**RECORDS TO USE:**

(** C9, counterexample.  Stops at 0.25 (black) and 0.75 (rgb 100): the
    queries 0 and 1 lie outside the range the stops cover and are
    extrapolated to rgb(-50,-50,-50) and rgb(150,150,150), where the
    nearest end stops are rgb(0,0,0) and rgb(100,100,100). *)
Lemma uncovered_query_is_extrapolated :
  _interpolateGradient inner_stops (ofZ 0)
  = rgb (ofZ (-50)) (ofZ (-50)) (ofZ (-50))
  /\ rgb_of (List.hd (mkStop NaN "") inner_stops)
     = rgb (ofZ 0) (ofZ 0) (ofZ 0)
  /\ _interpolateGradient inner_stops (ofZ 1)
     = rgb (ofZ 150) (ofZ 150) (ofZ 150)
  /\ rgb_of (List.last inner_stops (mkStop NaN ""))
     = rgb (ofZ 100) (ofZ 100) (ofZ 100).
Proof. repeat split. Qed.

(** C9, amended.  For a list of two or more stops and a query [t], with
    [t' = clamp01 t]:
    - if the search finds a pair, it is the first pair of neighbours with
      [lower.at <= t' <= upper.at], and the result is the rounded linear
      interpolation of their channels at [t'];
    - strictly increasing stops whose first and last positions enclose
      [t'] always have such a pair;
    - if no pair brackets [t'], the result is the same interpolation
      formula applied to the first and the last stop (an extrapolation);
    - for strictly increasing stops from position 0 to position 1 with
      well-formed colors, any [t <= 0] yields the color of the first stop
      and any [t >= 1] the color of the last. *)
Theorem gradient_interpolation (s0 s1 : Stop) (rest : list Stop) (t : num) :
  let stops := s0 :: s1 :: rest in
  let t' := clamp01 t in
  (forall lower upper,
     find_bracket stops t' = Some (lower, upper) ->
     _interpolateGradient stops t = mix lower upper t'
     /\ exists i,
          List.nth_error stops i = Some lower
          /\ List.nth_error stops (S i) = Some upper
          /\ (t' >=? at_ lower) = true /\ (t' <=? at_ upper) = true
          /\ forall j a b,
               (j < i)%nat ->
               List.nth_error stops j = Some a ->
               List.nth_error stops (S j) = Some b ->
               (t' >=? at_ a) && (t' <=? at_ b) = false)
  /\ (increasing stops ->
      (t' >=? at_ s0) = true ->
      (t' <=? at_ (List.last stops s0)) = true ->
      exists lower upper, find_bracket stops t' = Some (lower, upper))
  /\ (find_bracket stops t' = None ->
      _interpolateGradient stops t = mix s0 (List.last stops s0) t')
  /\ (increasing stops ->
      at_ s0 = ofZ 0 ->
      at_ (List.last stops s0) = ofZ 1 ->
      Forall hex_ok stops ->
      ((t <=? ofZ 0) = true -> _interpolateGradient stops t = rgb_of s0)
      /\ ((t >=? ofZ 1) = true ->
          _interpolateGradient stops t = rgb_of (List.last stops s0))).
Proof.
  cbv zeta. split; [|split; [|split]].
  - intros lower upper Hf. split.
    + rewrite _interpolateGradient_unfold. cbv zeta. rewrite Hf. reflexivity.
    + apply find_bracket_adjacent. exact Hf.
  - intros Hinc Hlo Hhi. rewrite last_cons in Hhi.
    apply find_bracket_exists; try assumption. discriminate.
  - intros Hf. rewrite _interpolateGradient_unfold. cbv zeta.
    rewrite Hf. reflexivity.
  - intros Hinc H0 H1 Hok. rewrite last_cons in *.
    apply interpolate_endpoints; try assumption. discriminate.
Qed.


End FaceplateFacts.

(* ===================================================================== *)
(** * Further properties of the mapping, the simulator and the frame    *)
(* ===================================================================== *)

Section FurtherFacts.
Import Presets Mapping.

Lemma clamp01_mono (x y : Qc) :
  (x <= y)%Qc ->
  exists cx cy : Qc,
    clamp01 (Fin x) = Fin cx /\ clamp01 (Fin y) = Fin cy
    /\ (0 <= cx)%Qc /\ (cx <= cy)%Qc /\ (cy <= 1)%Qc.
Proof.
  intros Hxy. unfold clamp01, ofZ. cbn [Math_min Math_max ltb].
  repeat (case_cmp; cbn [Math_min Math_max ltb]);
    do 2 eexists; (split; [reflexivity|]); (split; [reflexivity|]);
    repeat split; qc_lra.
Qed.

Lemma Qcdiv_mono (a b d : Qc) :
  (0 < d)%Qc -> (a <= b)%Qc -> (a / d <= b / d)%Qc.
Proof.
  intros Hd Hab. unfold Qcdiv.
  apply Qcmult_le_compat_r; [exact Hab|].
  apply Qclt_le_weak.
  assert (H : (0 < / this d)%Q) by (apply Qinv_lt_0_compat; exact Hd).
  unfold Qclt, Qcinv, Q2Qc. cbn [this].
  rewrite (Qred_correct (/ this d)). exact H.
Qed.

(** The mapping is monotone in the value and never gives an angle
    before the start of the dial: with finite [min < max] whose
    difference is finite, and [startAngle <= endAngle] with a finite
    angular span, finite values [v1 <= v2] are mapped to angles in the
    same order, none below [toRadians(startAngle - 90)]. *)
Theorem valueToAngle_monotone (config : Config) (v1 v2 : num) :
  isFinite (min config) = true ->
  isFinite (max config) = true ->
  isFinite (max config - min config) = true ->
  isFinite (startAngle config) = true ->
  isFinite (endAngle config) = true ->
  isFinite (toRadians (endAngle config - ofZ 90)
            - toRadians (startAngle config - ofZ 90)) = true ->
  (min config <? max config) = true ->
  (startAngle config <=? endAngle config) = true ->
  isFinite v1 = true ->
  isFinite v2 = true ->
  (v1 <=? v2) = true ->
  (toRadians (startAngle config - ofZ 90)
   <=? Gauge._valueToAngle (Some config) v1) = true
  /\ (Gauge._valueToAngle (Some config) v1
      <=? Gauge._valueToAngle (Some config) v2) = true.
Proof.
  intros Hmin Hmax _ Hs He _ Hlt Hse Hv1 Hv2 Hle.
  assert (Hne : (max config === min config) = false).
  { destruct (max config), (min config); cbn [ltb seq] in *;
      try discriminate; try reflexivity.
    apply qc_eqb_false_iff. intros E. qc_lra. }
  rewrite !_valueToAngle_formula by assumption.
  apply isFinite_Fin in Hmin, Hmax, Hs, He, Hv1, Hv2.
  destruct Hmin as (mn & Hmin), Hmax as (mx & Hmax), Hs as (s & Hs),
    He as (e & He), Hv1 as (a & Hv1), Hv2 as (b & Hv2).
  unfold angle_formula. rewrite Hmin, Hmax, Hs, He, Hv1, Hv2 in *.
  cbn [ltb leb seq] in Hlt, Hse, Hle, Hne.
  assert (Hd : (0 < mx + - mn)%Qc) by qc_lra.
  assert (Hr : qc_eqb (mx + - mn) 0 = false).
  { apply qc_eqb_false_iff. intros E. qc_lra. }
  unfold ofZ. cbn [sub neg add div]. rewrite Hr, !toRadians_Fin.
  assert (Hq : ((a + - mn) / (mx + - mn) <= (b + - mn) / (mx + - mn))%Qc).
  { apply Qcdiv_mono; [exact Hd|qc_lra]. }
  destruct (@clamp01_mono _ _ Hq) as (ca & cb & Ea & Eb & H0 & Hab & H1).
  fold (clamp01 (Fin ((a + - mn) / (mx + - mn))%Qc)).
  fold (clamp01 (Fin ((b + - mn) / (mx + - mn))%Qc)).
  rewrite Ea, Eb. cbn [sub neg add mul leb].
  clear Ea Eb Hq Hr Hne.
  split; qc_nra.
Qed.

(** The speed preset: values 35 and 70. *)
Lemma valueToAngle_monotone_speed :
  (toRadians (startAngle speed - ofZ 90)
   <=? Gauge._valueToAngle (Some speed) (ofZ 35)) = true
  /\ (Gauge._valueToAngle (Some speed) (ofZ 35)
      <=? Gauge._valueToAngle (Some speed) (ofZ 70)) = true.
Proof.
  apply (@valueToAngle_monotone speed (ofZ 35) (ofZ 70)); reflexivity.
Defined.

**TASK BRIEF:** Each record shown above must be printed once more, exactly.

**EXERCISE RESULT:**
(** C9, counterexample.  Stops at 0.25 (black) and 0.75 (rgb 100): the
    queries 0 and 1 lie outside the range the stops cover and are
    extrapolated to rgb(-50,-50,-50) and rgb(150,150,150), where the
    nearest end stops are rgb(0,0,0) and rgb(100,100,100). *)
Lemma uncovered_query_is_extrapolated :
  _interpolateGradient inner_stops (ofZ 0)
  = rgb (ofZ (-50)) (ofZ (-50)) (ofZ (-50))
  /\ rgb_of (List.hd (mkStop NaN "") inner_stops)
     = rgb (ofZ 0) (ofZ 0) (ofZ 0)
  /\ _interpolateGradient inner_stops (ofZ 1)
     = rgb (ofZ 150) (ofZ 150) (ofZ 150)
  /\ rgb_of (List.last inner_stops (mkStop NaN ""))
     = rgb (ofZ 100) (ofZ 100) (ofZ 100).
Proof. repeat split. Qed.

(** C9, amended.  For a list of two or more stops and a query [t], with
    [t' = clamp01 t]:
    - if the search finds a pair, it is the first pair of neighbours with
      [lower.at <= t' <= upper.at], and the result is the rounded linear
      interpolation of their channels at [t'];
    - strictly increasing stops whose first and last positions enclose
      [t'] always have such a pair;
    - if no pair brackets [t'], the result is the same interpolation
      formula applied to the first and the last stop (an extrapolation);
    - for strictly increasing stops from position 0 to position 1 with
      well-formed colors, any [t <= 0] yields the color of the first stop
      and any [t >= 1] the color of the last. *)
Theorem gradient_interpolation (s0 s1 : Stop) (rest : list Stop) (t : num) :
  let stops := s0 :: s1 :: rest in
  let t' := clamp01 t in
  (forall lower upper,
     find_bracket stops t' = Some (lower, upper) ->
     _interpolateGradient stops t = mix lower upper t'
     /\ exists i,
          List.nth_error stops i = Some lower
          /\ List.nth_error stops (S i) = Some upper
          /\ (t' >=? at_ lower) = true /\ (t' <=? at_ upper) = true
          /\ forall j a b,
               (j < i)%nat ->
               List.nth_error stops j = Some a ->
               List.nth_error stops (S j) = Some b ->
               (t' >=? at_ a) && (t' <=? at_ b) = false)
  /\ (increasing stops ->
      (t' >=? at_ s0) = true ->
      (t' <=? at_ (List.last stops s0)) = true ->
      exists lower upper, find_bracket stops t' = Some (lower, upper))
  /\ (find_bracket stops t' = None ->
      _interpolateGradient stops t = mix s0 (List.last stops s0) t')
  /\ (increasing stops ->
      at_ s0 = ofZ 0 ->
      at_ (List.last stops s0) = ofZ 1 ->
      Forall hex_ok stops ->
      ((t <=? ofZ 0) = true -> _interpolateGradient stops t = rgb_of s0)
      /\ ((t >=? ofZ 1) = true ->
          _interpolateGradient stops t = rgb_of (List.last stops s0))).
Proof.
  cbv zeta. split; [|split; [|split]].
  - intros lower upper Hf. split.
    + rewrite _interpolateGradient_unfold. cbv zeta. rewrite Hf. reflexivity.
    + apply find_bracket_adjacent. exact Hf.
  - intros Hinc Hlo Hhi. rewrite last_cons in Hhi.
    apply find_bracket_exists; try assumption. discriminate.
  - intros Hf. rewrite _interpolateGradient_unfold. cbv zeta.
    rewrite Hf. reflexivity.
  - intros Hinc H0 H1 Hok. rewrite last_cons in *.
    apply interpolate_endpoints; try assumption. discriminate.
Qed.


End FaceplateFacts.

(* ===================================================================== *)
(** * Further properties of the mapping, the simulator and the frame    *)
(* ===================================================================== *)

Section FurtherFacts.
Import Presets Mapping.

Lemma clamp01_mono (x y : Qc) :
  (x <= y)%Qc ->
  exists cx cy : Qc,
    clamp01 (Fin x) = Fin cx /\ clamp01 (Fin y) = Fin cy
    /\ (0 <= cx)%Qc /\ (cx <= cy)%Qc /\ (cy <= 1)%Qc.
Proof.
  intros Hxy. unfold clamp01, ofZ. cbn [Math_min Math_max ltb].
  repeat (case_cmp; cbn [Math_min Math_max ltb]);
    do 2 eexists; (split; [reflexivity|]); (split; [reflexivity|]);
    repeat split; qc_lra.
Qed.

Lemma Qcdiv_mono (a b d : Qc) :
  (0 < d)%Qc -> (a <= b)%Qc -> (a / d <= b / d)%Qc.
Proof.
  intros Hd Hab. unfold Qcdiv.
  apply Qcmult_le_compat_r; [exact Hab|].
  apply Qclt_le_weak.
  assert (H : (0 < / this d)%Q) by (apply Qinv_lt_0_compat; exact Hd).
  unfold Qclt, Qcinv, Q2Qc. cbn [this].
  rewrite (Qred_correct (/ this d)). exact H.
Qed.

(** The mapping is monotone in the value and never gives an angle
    before the start of the dial: with finite [min < max] whose
    difference is finite, and [startAngle <= endAngle] with a finite
    angular span, finite values [v1 <= v2] are mapped to angles in the
    same order, none below [toRadians(startAngle - 90)]. *)
Theorem valueToAngle_monotone (config : Config) (v1 v2 : num) :
  isFinite (min config) = true ->
  isFinite (max config) = true ->
  isFinite (max config - min config) = true ->
  isFinite (startAngle config) = true ->
  isFinite (endAngle config) = true ->
  isFinite (toRadians (endAngle config - ofZ 90)
            - toRadians (startAngle config - ofZ 90)) = true ->
  (min config <? max config) = true ->
  (startAngle config <=? endAngle config) = true ->
  isFinite v1 = true ->
  isFinite v2 = true ->
  (v1 <=? v2) = true ->
  (toRadians (startAngle config - ofZ 90)
   <=? Gauge._valueToAngle (Some config) v1) = true
  /\ (Gauge._valueToAngle (Some config) v1
      <=? Gauge._valueToAngle (Some config) v2) = true.
Proof.
  intros Hmin Hmax _ Hs He _ Hlt Hse Hv1 Hv2 Hle.
  assert (Hne : (max config === min config) = false).
  { destruct (max config), (min config); cbn [ltb seq] in *;
      try discriminate; try reflexivity.
    apply qc_eqb_false_iff. intros E. qc_lra. }
  rewrite !_valueToAngle_formula by assumption.
  apply isFinite_Fin in Hmin, Hmax, Hs, He, Hv1, Hv2.
  destruct Hmin as (mn & Hmin), Hmax as (mx & Hmax), Hs as (s & Hs),
    He as (e & He), Hv1 as (a & Hv1), Hv2 as (b & Hv2).
  unfold angle_formula. rewrite Hmin, Hmax, Hs, He, Hv1, Hv2 in *.
  cbn [ltb leb seq] in Hlt, Hse, Hle, Hne.
  assert (Hd : (0 < mx + - mn)%Qc) by qc_lra.
  assert (Hr : qc_eqb (mx + - mn) 0 = false).
  { apply qc_eqb_false_iff. intros E. qc_lra. }
  unfold ofZ. cbn [sub neg add div]. rewrite Hr, !toRadians_Fin.
  assert (Hq : ((a + - mn) / (mx + - mn) <= (b + - mn) / (mx + - mn))%Qc).
  { apply Qcdiv_mono; [exact Hd|qc_lra]. }
  destruct (@clamp01_mono _ _ Hq) as (ca & cb & Ea & Eb & H0 & Hab & H1).
  fold (clamp01 (Fin ((a + - mn) / (mx + - mn))%Qc)).
  fold (clamp01 (Fin ((b + - mn) / (mx + - mn))%Qc)).
  rewrite Ea, Eb. cbn [sub neg add mul leb].
  clear Ea Eb Hq Hr Hne.
  split; qc_nra.
Qed.

(** The speed preset: values 35 and 70. *)
Lemma valueToAngle_monotone_speed :
  (toRadians (startAngle speed - ofZ 90)
   <=? Gauge._valueToAngle (Some speed) (ofZ 35)) = true
  /\ (Gauge._valueToAngle (Some speed) (ofZ 35)
      <=? Gauge._valueToAngle (Some speed) (ofZ 70)) = true.
Proof.
  apply (@valueToAngle_monotone speed (ofZ 35) (ofZ 70)); reflexivity.
Defined.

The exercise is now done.